Warning: the condition has length > 1 and only the first element will be used

Upvotes: 0

Views: 742

Answers (1)

mathematical.coffee
mathematical.coffee

Reputation: 56905

As far as I can tell from your code (which won't even run, due to a missing closing bracket?) you're trying to do (pseudocode):

foreach row in data
    if row$LocID is one of 3, 4, 7, 8, or 14
    THEN set row$newConc to row$conc/2
    ELSE set row$newConc to row$conc

To do this you use ifelse.

Also, if you want to test if a value is equal ot 3, 4, 7, 8 or 14, then don't use == -- that will return a vector of booleans, and if requires a single boolean, hence your error.

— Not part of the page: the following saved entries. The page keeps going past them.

(** C8 at the inputs where the code departs from it: [CatMatrix.create]
    passes [algorithm] where the generator expects [dim], so the generator
    looks the integer up in its dictionary and raises the unknown-algorithm
    error, whatever the name and the parameters are. *)
Theorem catmatrix_create_swapped (dim : Z) (name : string)
    (args : CatGenerator.create_args) :
  CatMatrix.create (PyInt dim) (PyStr name) args
  = Err (UnknownAlgorithm (PyInt dim)).
Proof. by []. Qed.

(** ** C9: the unimodularity check of the wrapper *)

(** The constructor stores checked arrays only. *)
Lemma catmatrix_init_checked (matrix : ndarray) :
  CatMatrix.init matrix
  = if CatMatrix.is_cat matrix then Ok (CatMatrix.Make matrix (nrows matrix))
    else Err InvalidMatrix.
Proof. by rewrite /CatMatrix.init /CatMatrix.set_matrix; case: ifP. Qed.

(** [extend] stores whatever the generator returns. *)
Lemma catmatrix_extend_stores (self : CatMatrix.t) (algorithm : pyval)
    (args : CatGenerator.extend_args) (m : ndarray) :
  CatGenerator.extend algorithm (CatMatrix._matrix self) args = Ok m ->
  CatMatrix.extend self algorithm args = Ok (CatMatrix.Make m (CatMatrix._dim self)).
Proof. by rewrite /CatMatrix.extend => ->. Qed.

(** C9 at an input where the code departs from it: the wrapper of
    [[1, 1], [1, 2]] extended by the block algorithm with two off-diagonal
    items (four are needed) stores a 4 x 3 array, which [is_cat] rejects and
    the setter would refuse. *)
Theorem catmatrix_extend_unchecked :
  let m := NdArray 2 [:: [:: 1; 1]; [:: 1; 2]]%Z in
  let m' := NdArray 3 [:: [:: 2; 1; 5]; [:: 1; 1; 7]; [:: 0; 1; 1]; [:: 0; 1; 2]]%Z in
  [/\ CatMatrix.init m = Ok (CatMatrix.Make m 2),
      CatMatrix.extend (CatMatrix.Make m 2) (PyStr "block")
        (CatGenerator.BlockExtend [:: 1; 1]%Z [:: 5; 7]%Z false false)
      = Ok (CatMatrix.Make m' 2),
      CatMatrix.is_cat m' = false
    & CatMatrix.set_matrix m' = Err InvalidMatrix].
Proof. by []. Qed.

(** ** C10: the range of [mapping] *)

Lemma np_mod_range (size x : Z) : (1 <= size)%Z -> in_range size (CatMap.np_mod size x).
Proof.
move=> size1; rewrite /CatMap.np_mod /in_range.
have /Z.eqb_neq -> : size <> 0%Z by lia.
have [lo hi] := Z.mod_pos_bound x size ltac:(lia).
by apply/andP; split; [apply/Z.leb_le | apply/Z.ltb_lt].
Qed.






(** [mapping] returns an array as soon as the shapes fit. *)
Lemma mapping_ok (self : CatMatrix.t) (data : seq Z) (size : Z) :
  0 < CatMatrix._dim self -> CatMatrix._dim self %| seq.size data ->
  ncols (CatMatrix._matrix self) = CatMatrix._dim self ->
  is_ok (CatMap.mapping self data size).
Proof.
move=> dim_gt0 /dvdnP [w sz] nc; rewrite /CatMap.mapping /np_reshape_infer.
rewrite eqn0Ngt dim_gt0 sz modnMl /= mulnK // /np_reshape sz mulnC eqxx /=.
by rewrite /CatMap.matmul /= /nrows /= size_reshape size_nseq nc eqxx.
Qed.

(** ** The determinant of [sympy] and the determinant of MathComp *)

Section DetLink.

Import GRing.Theory.
Local Open Scope ring_scope.

Lemma sumz_big (F : nat -> Z) (s : seq nat) : sumz F s = \sum_(i <- s) F i.
Proof. by elim: s => [|i s IH]; rewrite ?big_nil // big_cons /= IH. Qed.

Lemma sumz_ord (F : nat -> Z) (n : nat) :
  sumz F (iota 0 n) = \sum_(i < n) F i.
Proof. by rewrite sumz_big -[n in iota 0 n]subn0 -/(index_iota 0 n) big_mkord. Qed.

Lemma signE (k : nat) : sign k = (-1) ^+ k :> Z.
Proof. by rewrite -signr_odd /sign; case: (odd k). Qed.

Lemma del_nil (A : Type) (k : nat) : del k [::] = [::] :> seq A.
Proof. by []. Qed.

Lemma del_cons (A : Type) (k : nat) (x : A) (s : seq A) :
  del k.+1 (x :: s) = x :: del k s.
Proof. by []. Qed.

Lemma nth_del (A : Type) (x0 : A) (k : nat) (s : seq A) (i : nat) :
  nth x0 (del k s) i = nth x0 s (bump k i).
Proof.
elim: s k i => [|x s IH] [|k] [|i]; rewrite ?del_nil ?nth_nil //.
- by rewrite /del /= drop0.
- by rewrite /del /= drop0.
- by rewrite del_cons bumpS /= IH.
Qed.

Lemma nth_map_del (k : nat) (s : seq (seq Z)) (i : nat) :
  nth [::] [seq del k r | r <- s] i = del k (nth [::] s i).
Proof.
case: (ltnP i (size s)) => [lt_i | ge_i]; first exact: nth_map.
by rewrite !nth_default ?size_map.
Qed.

Lemma mx_of_minor (n : nat) (a : seq (seq Z)) (i j : 'I_n.+1) :
  mx_of n n (minor_rows a i j) = row' i (col' j (mx_of n.+1 n.+1 a)).
Proof.
apply/matrixP => p q; rewrite !mxE /minor_rows.
by rewrite nth_map_del !nth_del.
Qed.

Lemma det_rowsS (n : nat) (m : seq (seq Z)) :
  det_rows n.+1 m
  = sumz (fun j => (nth 0 (nth [::] m 0) j
                    * (sign j * det_rows n (minor_rows m 0 j)))%Z) (iota 0 n.+1).
Proof. by []. Qed.

Lemma det_rowsE (n : nat) (a : seq (seq Z)) : det_rows n a = \det (mx_of n n a).
Proof.
elim: n a => [|n IH] a; first by rewrite det_mx00.
rewrite (expand_det_row _ ord0) det_rowsS sumz_ord.
apply: eq_bigr => j _; rewrite mxE /cofactor /= add0n.
by rewrite IH (mx_of_minor a ord0 j) signE.
Qed.

Lemma cofactor_rowsE (n : nat) (a : seq (seq Z)) (i j : 'I_n.+1) :
  cofactor_rows n.+1 a i j = cofactor (mx_of n.+1 n.+1 a) i j.
Proof. by rewrite /cofactor_rows /cofactor det_rowsE mx_of_minor signE. Qed.

(** Expansion of [det_rows] along any column. *)
Lemma det_rows_expand_col (n : nat) (a : seq (seq Z)) (c : nat) :
  (c < n.+1)%N ->
  det_rows n.+1 a
  = sumz (fun i => (nth 0 (nth [::] a i) c * cofactor_rows n.+1 a i c)%Z)
         (iota 0 n.+1).
Proof.
move=> lt_c; rewrite det_rowsE (expand_det_col _ (Ordinal lt_c)) sumz_ord.
by apply: eq_bigr => i _; rewrite mxE -cofactor_rowsE.
Qed.

End DetLink.

(** ** Facts on the array operations *)

Lemma asarray_ok (s : seq Z) : all in_int64 s -> asarray s = Ok s.
Proof. by rewrite /asarray => ->. Qed.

Either use data$locID %in% c(3,4,7,8,14) to return a single TRUE/FALSE, or use any(data$locID == c(3,4,7,8,14)) to turn the vector of booleans into a single boolean:

You're comparing a scalar to a vector, and so your output is a vector. An if statement only takes in a single boolean (not a vector of booleans).

Either use data$locID %in% c(3,4,7,8,14) to return a single TRUE/FALSE, or use any(data$locID == c(3,4,7,8,14)) to turn the vector of booleans into a single boolean:

data$newConc <- ifelse( data$locID %in% c(3,4,7,8,14),
                        data$conc/2,
                        data$conc )

Alternatively I could have used ifelse( any(data$locID == c(3,4,7,8,14)), ... ).